One of my happiness goals was to become more organized. Several closets, bookshelves, and drawers stuffed with paper have nagged, niggled, and nudged my conscience for lack of due diligence, and I consider myself a rather diligent person. I have successfully managed to tackle one of those unpleasant organizing tasks:  our bookshelf.


Over the years, we’ve given away or sold many of our books to try to downsize our rather prodigious collection of books. In fact, we’ve managed to mostly reduce our books to a lone bookshelf where years ago four were necessary. Who am I kidding? The books weren’t ours so much as mine; my husband was not the amasser of books. I’ve rather successfully moved from buying books to borrowing books, which has eased the accumulation. Still, our bookshelf was busting at the boundaries and more than a little disarrayed.

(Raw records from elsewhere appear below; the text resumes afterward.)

Lemma remove_faction_ents_spec faction slots g h g' h' :
  registry_exact g h ->
  NoDup (slots.*1) ->
  (forall k p, (k, p) ∈ slots -> gs_active g !! k = Some p) ->
  remove_faction_ents faction slots g h = Some (g', h') ->
  registry_exact g' h' /\
  (forall k p e, (k, p) ∈ slots -> h !! p = Some e ->
     faction_gone faction g' h' k p e) /\
  (forall k, k ∉ slots.*1 ->
     gs_active g' !! k = gs_active g !! k /\
     gs_dynamic g' !! k = gs_dynamic g !! k) /\
  (forall p, (forall k, (k, p) ∉ slots) -> h' !! p = h !! p).
Proof.
  revert g h. induction slots as [| [k p] rest IH]; intros g h Hinv Hnd Hin; simpl.
  { intros [= <- <-]. split; [done |]. split; [| done].
    intros k p e Hkp. by apply elem_of_nil in Hkp. }
  apply NoDup_cons in Hnd as [Hk_rest Hnd].
  assert (Hk : gs_active g !! k = Some p) by (apply Hin; left).
  rewrite Hk. pose proof Hinv as [Hact Hdyn].
  destruct (Hact _ _ Hk) as (e & He & Hu). rewrite He.
  assert (Hp_rest : forall k', (k', p) ∉ rest).
  { intros k' Hk'. apply Hk_rest.
    assert (k' = k) as ->.
    { eapply registry_exact_pointers; [done | | done]. apply Hin. by right. }
    eapply list_elem_of_fmap_2'; [exact Hk' | reflexivity]. }
  assert (Hfinish : forall g1 h1,
    registry_exact g1 h1 ->
    (forall k', k' <> k -> gs_active g1 !! k' = gs_active g !! k' /\
                          gs_dynamic g1 !! k' = gs_dynamic g !! k') ->
    (forall p', p' <> p -> h1 !! p' = h !! p') ->
    (forall g2 h2,
       gs_active g2 !! k = gs_active g1 !! k ->
       gs_dynamic g2 !! k = gs_dynamic g1 !! k ->
       h2 !! p = h1 !! p -> faction_gone faction g2 h2 k p e) ->
    remove_faction_ents faction rest g1 h1 = Some (g', h') ->
    registry_exact g' h' /\
    (forall k0 p0 e0, (k0, p0) ∈ (k, p) :: rest -> h !! p0 = Some e0 ->
       faction_gone faction g' h' k0 p0 e0) /\
    (forall k0, k0 ∉ k :: rest.*1 ->
       gs_active g' !! k0 = gs_active g !! k0 /\
       gs_dynamic g' !! k0 = gs_dynamic g !! k0) /\
    (forall p0, (forall k0, (k0, p0) ∉ (k, p) :: rest) -> h' !! p0 = h !! p0)).
  { intros g1 h1 Hinv1 Hsame Hheap Hhead Hrun.
    destruct (IH g1 h1 Hinv1 Hnd) as (Hinv' & Hslots & Hother & Hptr); [| exact Hrun |].
    { intros k' p' Hk'. destruct (Hsame k') as [-> _].
      - intros Heq. subst k'. apply Hk_rest.
        eapply list_elem_of_fmap_2'; [exact Hk' | reflexivity].
      - apply Hin. by right. }
    split; [exact Hinv' |]. split; [| split].
    - intros k0 p0 e0 Hk0 He0.
      apply elem_of_cons in Hk0 as [[= -> ->] | Hk0].
      + rewrite He in He0. injection He0 as <-.
        destruct (Hother k Hk_rest) as [Ha Hd].
        apply Hhead; [done | done |]. apply Hptr. exact Hp_rest.
      + apply Hslots; [done |]. rewrite Hheap; [done |].
        intros ->. by apply (Hp_rest k0).
    - intros k0 Hk0. apply not_elem_of_cons in Hk0 as [Hne Hk0].
      destruct (Hother k0 Hk0) as [-> ->]. by apply Hsame.
    - intros p0 Hp0. rewrite Hptr.
      + apply Hheap. intros ->. apply (Hp0 k). left.
      + intros k0 Hk0. apply (Hp0 k0). by right. }
  destruct (Z.eqb_spec (faction_id e) faction) as [Hfid | Hfid].
  - destruct (G_RemoveEntity_exact p e g h Hinv He) as (r & g1 & Hrem & Hinv1 & Hact1 & _).
    { left. by rewrite Hu. }
    rewrite Hrem. apply Hfinish; try done.
    + intros k' Hne. rewrite Hact1, Hu, lookup_delete_ne by done.
      split; [done |]. revert Hrem. unfold G_RemoveEntity. rewrite He, Hu, Hk.
      destruct (negb _); [| by intros [= _ <-]].
      destruct (gs_dynamic _ !! k); [| done]. intros [= _ <-]. simpl.
      by rewrite lookup_delete_ne.
    + intros g2 h2 Ha Hd Hh. unfold faction_gone.
      destruct (Z.eqb_spec (faction_id e) faction); [| done].
      rewrite Ha, Hd, Hh, Hact1, Hu, lookup_delete_eq.
      split; [done |]. split; [| done].
      destruct (gs_dynamic g1 !! k) as [pd |] eqn:Hpd; [| done].
      destruct Hinv1 as [_ Hdyn1]. apply Hdyn1 in Hpd as [Hpd _].
      by rewrite Hact1, Hu, lookup_delete_eq in Hpd.
  - destruct (Z.gtb_spec (faction_id e) faction) as [Hgt | Hle].
    + apply Hfinish; try done.
      * by apply registry_exact_refile.
      * intros p' Hne. by rewrite lookup_insert_ne.
      * intros g2 h2 Ha Hd Hh. unfold faction_gone, renumber.
        destruct (Z.eqb_spec (faction_id e) faction); [done |].
        destruct (Z.gtb_spec (faction_id e) faction); [| lia].
        by rewrite Ha, Hh, lookup_insert_eq.
    + apply Hfinish; try done.
      intros g2 h2 Ha Hd Hh. unfold faction_gone, renumber.
      destruct (Z.eqb_spec (faction_id e) faction); [done |].
      destruct (Z.gtb_spec (faction_id e) faction); [lia |].
      by rewrite Ha, Hh, set_faction_id_same.
Qed.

I struggled to find books that I knew I had kept, and the bookshelf was an eyesore that greeted you upon first entering the house.

To begin organizing, I pulled all the books off the shelf and grouped them by like piles. I also considered whether the book was a book that I still wanted to keep or a book that belonged in my husband’s classroom. I ended up with a small pile of books to give away, but I must acknowledge that I stashed a few books that I was too sentimental to give away or may still want to use at some point in my bedroom closet because they would not fit. I may never go back to reading Ancient Greek, but I can’t yet part with either those or my Hebrew textbooks. After making these decisions and dusting off the bookshelf, I grouped the books by theme and put them back on the shelves. My cat was not helpful during this process; he yowled for attention and rubbed up against the piles of books, toppling them as I tried to organize them. He seemed pleased with himself.

As part of organizing my bookshelf, I polished my silver Kiddush cup, which I’ve kept on the bookshelf since we bought this house. The cup has been tarnished and in need of a good polish—another niggling task I’ve been meaning to do for ages. After polishing it, I was astonished by how shiny it was; I had forgotten its luster. Even more embarrassingly, my husband had never seen its sheen. I brought it to him, and he marveled, “it is silver.” The Kiddush cup now is a visible joy from atop the bookshelf where before it was dark and overlooked amid the clutter of not-quite-shelved books.

So, I’ve kept several resolutions thus far:  I organized the bookshelf, made reading lists based off the contents of that bookshelf, did this organizing work while my husband was working on his schoolwork, and have thus far read Regulus and started Winnie Ille Pu in Latin. As another bonus, I have the joy of using a lovelier Kiddush cup on Shabbat. This happiness project of mine is off to an auspicious start!